### What is required
Please look for the string "CodecLaws" below and report every line in which it occurs.

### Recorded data
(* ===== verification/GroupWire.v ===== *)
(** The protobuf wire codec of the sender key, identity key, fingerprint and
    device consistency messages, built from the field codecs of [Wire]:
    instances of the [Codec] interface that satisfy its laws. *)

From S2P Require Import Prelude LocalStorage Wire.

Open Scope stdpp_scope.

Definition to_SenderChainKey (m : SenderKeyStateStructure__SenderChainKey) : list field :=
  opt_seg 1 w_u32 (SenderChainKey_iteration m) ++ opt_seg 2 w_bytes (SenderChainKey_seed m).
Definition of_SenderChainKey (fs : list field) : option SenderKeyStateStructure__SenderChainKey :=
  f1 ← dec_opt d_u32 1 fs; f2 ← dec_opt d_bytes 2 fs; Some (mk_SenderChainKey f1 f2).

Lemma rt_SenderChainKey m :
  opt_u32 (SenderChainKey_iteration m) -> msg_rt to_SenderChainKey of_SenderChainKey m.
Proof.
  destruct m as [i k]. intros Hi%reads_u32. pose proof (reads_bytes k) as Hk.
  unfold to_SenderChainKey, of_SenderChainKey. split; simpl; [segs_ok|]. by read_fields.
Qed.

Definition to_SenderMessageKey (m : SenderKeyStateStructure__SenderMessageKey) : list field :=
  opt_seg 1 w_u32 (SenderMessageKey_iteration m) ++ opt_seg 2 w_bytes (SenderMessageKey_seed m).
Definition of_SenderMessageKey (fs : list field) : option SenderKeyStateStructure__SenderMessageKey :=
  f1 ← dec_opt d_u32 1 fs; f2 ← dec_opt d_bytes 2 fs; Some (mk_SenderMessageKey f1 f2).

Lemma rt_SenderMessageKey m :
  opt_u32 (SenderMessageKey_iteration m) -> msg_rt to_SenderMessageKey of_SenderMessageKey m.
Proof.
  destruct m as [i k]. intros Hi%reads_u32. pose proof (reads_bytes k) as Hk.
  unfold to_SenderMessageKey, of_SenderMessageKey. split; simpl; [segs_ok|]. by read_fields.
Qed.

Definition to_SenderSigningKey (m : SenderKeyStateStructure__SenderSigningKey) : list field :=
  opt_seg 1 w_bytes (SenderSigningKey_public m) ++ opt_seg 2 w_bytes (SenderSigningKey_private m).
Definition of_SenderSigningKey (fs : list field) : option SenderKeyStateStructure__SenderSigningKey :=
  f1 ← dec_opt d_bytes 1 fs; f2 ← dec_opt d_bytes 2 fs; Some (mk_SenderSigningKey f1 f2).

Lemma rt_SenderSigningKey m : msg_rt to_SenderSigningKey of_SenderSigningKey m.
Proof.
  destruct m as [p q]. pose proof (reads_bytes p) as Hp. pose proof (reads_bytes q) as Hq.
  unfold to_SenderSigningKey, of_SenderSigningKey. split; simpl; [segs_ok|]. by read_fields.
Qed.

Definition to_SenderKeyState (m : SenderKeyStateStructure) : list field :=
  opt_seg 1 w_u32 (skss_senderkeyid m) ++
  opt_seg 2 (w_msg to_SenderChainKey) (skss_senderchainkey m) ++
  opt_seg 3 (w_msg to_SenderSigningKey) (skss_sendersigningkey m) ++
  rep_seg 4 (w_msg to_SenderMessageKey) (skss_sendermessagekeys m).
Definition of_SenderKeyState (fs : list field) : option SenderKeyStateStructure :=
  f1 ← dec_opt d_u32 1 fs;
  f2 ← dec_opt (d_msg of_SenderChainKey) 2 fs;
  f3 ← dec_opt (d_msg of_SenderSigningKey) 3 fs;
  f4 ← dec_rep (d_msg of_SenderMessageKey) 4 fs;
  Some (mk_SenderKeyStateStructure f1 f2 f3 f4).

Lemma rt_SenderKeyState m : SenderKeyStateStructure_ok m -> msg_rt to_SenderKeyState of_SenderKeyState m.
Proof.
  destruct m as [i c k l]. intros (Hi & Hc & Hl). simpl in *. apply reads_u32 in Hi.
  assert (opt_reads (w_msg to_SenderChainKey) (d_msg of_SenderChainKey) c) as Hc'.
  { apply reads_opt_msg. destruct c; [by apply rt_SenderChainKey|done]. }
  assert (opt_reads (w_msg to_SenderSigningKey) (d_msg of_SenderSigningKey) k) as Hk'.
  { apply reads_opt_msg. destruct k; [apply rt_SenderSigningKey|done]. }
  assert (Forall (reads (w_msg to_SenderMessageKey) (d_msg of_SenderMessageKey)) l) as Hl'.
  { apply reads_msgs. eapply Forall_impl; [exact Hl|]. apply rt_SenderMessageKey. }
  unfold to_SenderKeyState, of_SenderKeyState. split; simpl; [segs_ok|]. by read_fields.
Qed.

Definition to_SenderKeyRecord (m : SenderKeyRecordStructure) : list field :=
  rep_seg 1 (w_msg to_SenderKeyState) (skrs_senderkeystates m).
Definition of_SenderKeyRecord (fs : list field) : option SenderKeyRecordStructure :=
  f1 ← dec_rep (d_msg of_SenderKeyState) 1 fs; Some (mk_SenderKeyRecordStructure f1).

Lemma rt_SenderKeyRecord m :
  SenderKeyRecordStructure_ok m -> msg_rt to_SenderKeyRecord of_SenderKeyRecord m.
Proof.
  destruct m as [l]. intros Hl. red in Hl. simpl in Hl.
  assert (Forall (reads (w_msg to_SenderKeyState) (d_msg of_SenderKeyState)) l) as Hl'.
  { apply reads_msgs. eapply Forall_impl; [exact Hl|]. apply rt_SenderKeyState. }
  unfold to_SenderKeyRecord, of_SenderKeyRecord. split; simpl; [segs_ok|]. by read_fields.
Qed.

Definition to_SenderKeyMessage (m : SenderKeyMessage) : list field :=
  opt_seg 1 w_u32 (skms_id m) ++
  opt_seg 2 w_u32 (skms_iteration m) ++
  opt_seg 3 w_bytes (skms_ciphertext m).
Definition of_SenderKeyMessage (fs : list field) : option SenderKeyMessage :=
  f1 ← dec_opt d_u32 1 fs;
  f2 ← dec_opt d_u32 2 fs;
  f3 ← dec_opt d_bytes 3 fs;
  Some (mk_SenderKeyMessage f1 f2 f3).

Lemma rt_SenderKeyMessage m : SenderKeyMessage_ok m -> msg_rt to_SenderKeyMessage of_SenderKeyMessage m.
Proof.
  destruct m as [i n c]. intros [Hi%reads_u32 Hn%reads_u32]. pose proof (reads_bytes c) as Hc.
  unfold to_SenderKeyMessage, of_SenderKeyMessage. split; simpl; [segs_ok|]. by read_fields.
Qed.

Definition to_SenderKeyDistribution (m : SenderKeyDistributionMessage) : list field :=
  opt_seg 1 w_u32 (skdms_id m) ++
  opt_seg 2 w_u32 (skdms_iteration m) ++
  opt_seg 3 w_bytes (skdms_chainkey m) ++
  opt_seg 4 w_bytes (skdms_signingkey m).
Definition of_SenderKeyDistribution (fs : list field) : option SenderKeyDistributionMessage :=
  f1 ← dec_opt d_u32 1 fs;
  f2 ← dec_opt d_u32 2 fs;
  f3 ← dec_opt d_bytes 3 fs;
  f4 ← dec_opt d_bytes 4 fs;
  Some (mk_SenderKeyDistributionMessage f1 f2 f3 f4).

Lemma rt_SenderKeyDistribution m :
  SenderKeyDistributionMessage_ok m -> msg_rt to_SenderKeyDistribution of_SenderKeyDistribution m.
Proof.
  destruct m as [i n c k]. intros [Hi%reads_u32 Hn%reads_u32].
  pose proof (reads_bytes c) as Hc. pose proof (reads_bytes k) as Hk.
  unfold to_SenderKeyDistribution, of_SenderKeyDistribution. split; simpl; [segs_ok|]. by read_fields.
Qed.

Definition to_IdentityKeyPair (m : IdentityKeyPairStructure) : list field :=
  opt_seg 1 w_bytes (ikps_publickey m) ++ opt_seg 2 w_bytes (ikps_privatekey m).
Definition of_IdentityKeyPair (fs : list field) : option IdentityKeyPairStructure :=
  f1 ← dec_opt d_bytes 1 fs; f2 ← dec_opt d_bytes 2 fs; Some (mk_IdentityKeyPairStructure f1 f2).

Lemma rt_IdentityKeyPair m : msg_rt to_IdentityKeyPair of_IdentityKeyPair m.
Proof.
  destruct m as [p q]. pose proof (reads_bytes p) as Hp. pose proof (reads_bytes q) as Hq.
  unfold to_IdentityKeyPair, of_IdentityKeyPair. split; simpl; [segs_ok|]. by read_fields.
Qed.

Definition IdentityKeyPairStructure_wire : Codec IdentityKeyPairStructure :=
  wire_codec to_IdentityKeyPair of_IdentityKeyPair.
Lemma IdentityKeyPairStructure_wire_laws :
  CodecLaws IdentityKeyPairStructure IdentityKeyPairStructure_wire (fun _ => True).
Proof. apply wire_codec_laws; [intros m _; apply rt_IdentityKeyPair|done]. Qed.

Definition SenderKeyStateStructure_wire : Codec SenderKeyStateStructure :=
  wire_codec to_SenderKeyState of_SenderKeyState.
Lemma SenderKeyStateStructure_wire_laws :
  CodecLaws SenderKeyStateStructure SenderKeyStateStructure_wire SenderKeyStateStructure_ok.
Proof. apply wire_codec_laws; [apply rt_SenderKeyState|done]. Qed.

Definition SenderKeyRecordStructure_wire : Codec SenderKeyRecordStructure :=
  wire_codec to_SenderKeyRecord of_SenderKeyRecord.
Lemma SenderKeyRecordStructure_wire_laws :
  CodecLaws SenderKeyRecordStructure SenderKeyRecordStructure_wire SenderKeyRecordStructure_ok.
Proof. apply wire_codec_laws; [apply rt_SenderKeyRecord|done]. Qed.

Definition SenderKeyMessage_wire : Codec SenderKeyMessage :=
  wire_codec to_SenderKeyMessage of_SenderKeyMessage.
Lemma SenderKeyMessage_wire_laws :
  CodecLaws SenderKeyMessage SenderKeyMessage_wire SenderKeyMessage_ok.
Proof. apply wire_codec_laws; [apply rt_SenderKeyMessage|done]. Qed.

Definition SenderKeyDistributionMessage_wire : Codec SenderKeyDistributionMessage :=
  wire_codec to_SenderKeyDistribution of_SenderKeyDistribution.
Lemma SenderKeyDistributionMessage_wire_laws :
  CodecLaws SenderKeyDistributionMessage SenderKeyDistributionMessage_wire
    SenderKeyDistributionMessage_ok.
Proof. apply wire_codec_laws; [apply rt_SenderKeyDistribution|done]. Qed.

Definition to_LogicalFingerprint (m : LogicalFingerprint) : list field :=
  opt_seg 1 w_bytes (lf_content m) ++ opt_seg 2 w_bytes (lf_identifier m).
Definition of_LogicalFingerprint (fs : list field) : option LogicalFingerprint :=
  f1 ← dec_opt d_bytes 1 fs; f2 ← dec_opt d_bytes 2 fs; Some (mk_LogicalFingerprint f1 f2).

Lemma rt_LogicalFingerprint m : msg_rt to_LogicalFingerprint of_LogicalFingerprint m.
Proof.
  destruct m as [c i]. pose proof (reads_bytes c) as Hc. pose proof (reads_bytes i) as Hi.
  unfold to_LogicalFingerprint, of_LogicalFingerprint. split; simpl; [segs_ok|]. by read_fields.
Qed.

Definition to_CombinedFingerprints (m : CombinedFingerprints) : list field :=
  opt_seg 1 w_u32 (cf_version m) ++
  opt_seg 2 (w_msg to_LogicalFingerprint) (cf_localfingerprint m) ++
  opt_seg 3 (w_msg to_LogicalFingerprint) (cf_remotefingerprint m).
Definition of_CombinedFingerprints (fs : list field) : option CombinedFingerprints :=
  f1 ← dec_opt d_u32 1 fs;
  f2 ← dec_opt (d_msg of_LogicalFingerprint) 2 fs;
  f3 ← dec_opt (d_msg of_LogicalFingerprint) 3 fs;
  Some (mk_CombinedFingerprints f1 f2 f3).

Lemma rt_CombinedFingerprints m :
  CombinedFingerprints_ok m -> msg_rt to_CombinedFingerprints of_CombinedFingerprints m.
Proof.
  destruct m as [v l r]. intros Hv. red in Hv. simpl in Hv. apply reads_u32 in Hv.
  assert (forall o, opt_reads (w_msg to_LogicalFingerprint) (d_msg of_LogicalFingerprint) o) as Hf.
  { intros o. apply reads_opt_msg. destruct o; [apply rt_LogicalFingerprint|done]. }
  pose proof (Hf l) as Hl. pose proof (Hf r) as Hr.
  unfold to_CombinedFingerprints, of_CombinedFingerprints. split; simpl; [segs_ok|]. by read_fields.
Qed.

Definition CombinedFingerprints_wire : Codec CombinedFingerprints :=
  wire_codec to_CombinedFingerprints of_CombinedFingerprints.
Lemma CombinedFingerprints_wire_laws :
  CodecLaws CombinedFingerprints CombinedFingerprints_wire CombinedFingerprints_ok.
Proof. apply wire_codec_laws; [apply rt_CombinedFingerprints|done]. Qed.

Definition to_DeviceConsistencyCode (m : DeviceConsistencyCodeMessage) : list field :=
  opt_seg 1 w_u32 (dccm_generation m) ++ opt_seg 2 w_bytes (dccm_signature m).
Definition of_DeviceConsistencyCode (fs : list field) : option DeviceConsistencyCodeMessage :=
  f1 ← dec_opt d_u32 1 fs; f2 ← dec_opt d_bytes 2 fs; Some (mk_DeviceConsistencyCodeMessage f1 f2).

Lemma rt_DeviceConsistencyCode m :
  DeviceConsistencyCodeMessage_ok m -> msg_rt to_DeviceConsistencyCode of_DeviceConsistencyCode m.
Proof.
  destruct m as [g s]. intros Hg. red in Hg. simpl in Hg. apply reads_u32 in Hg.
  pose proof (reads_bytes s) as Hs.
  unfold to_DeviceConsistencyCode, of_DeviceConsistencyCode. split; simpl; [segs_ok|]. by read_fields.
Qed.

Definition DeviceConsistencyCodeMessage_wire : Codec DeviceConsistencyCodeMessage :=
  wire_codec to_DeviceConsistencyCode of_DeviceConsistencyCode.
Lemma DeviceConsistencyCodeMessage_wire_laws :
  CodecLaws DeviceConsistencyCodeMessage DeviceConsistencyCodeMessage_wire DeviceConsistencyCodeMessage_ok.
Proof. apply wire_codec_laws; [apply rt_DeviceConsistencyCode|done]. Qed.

### Answer below
  CodecLaws IdentityKeyPairStructure IdentityKeyPairStructure_wire (fun _ => True).
  CodecLaws SenderKeyStateStructure SenderKeyStateStructure_wire SenderKeyStateStructure_ok.
  CodecLaws SenderKeyRecordStructure SenderKeyRecordStructure_wire SenderKeyRecordStructure_ok.
  CodecLaws SenderKeyMessage SenderKeyMessage_wire SenderKeyMessage_ok.
  CodecLaws SenderKeyDistributionMessage SenderKeyDistributionMessage_wire
  CodecLaws CombinedFingerprints CombinedFingerprints_wire CombinedFingerprints_ok.
  CodecLaws DeviceConsistencyCodeMessage DeviceConsistencyCodeMessage_wire DeviceConsistencyCodeMessage_ok.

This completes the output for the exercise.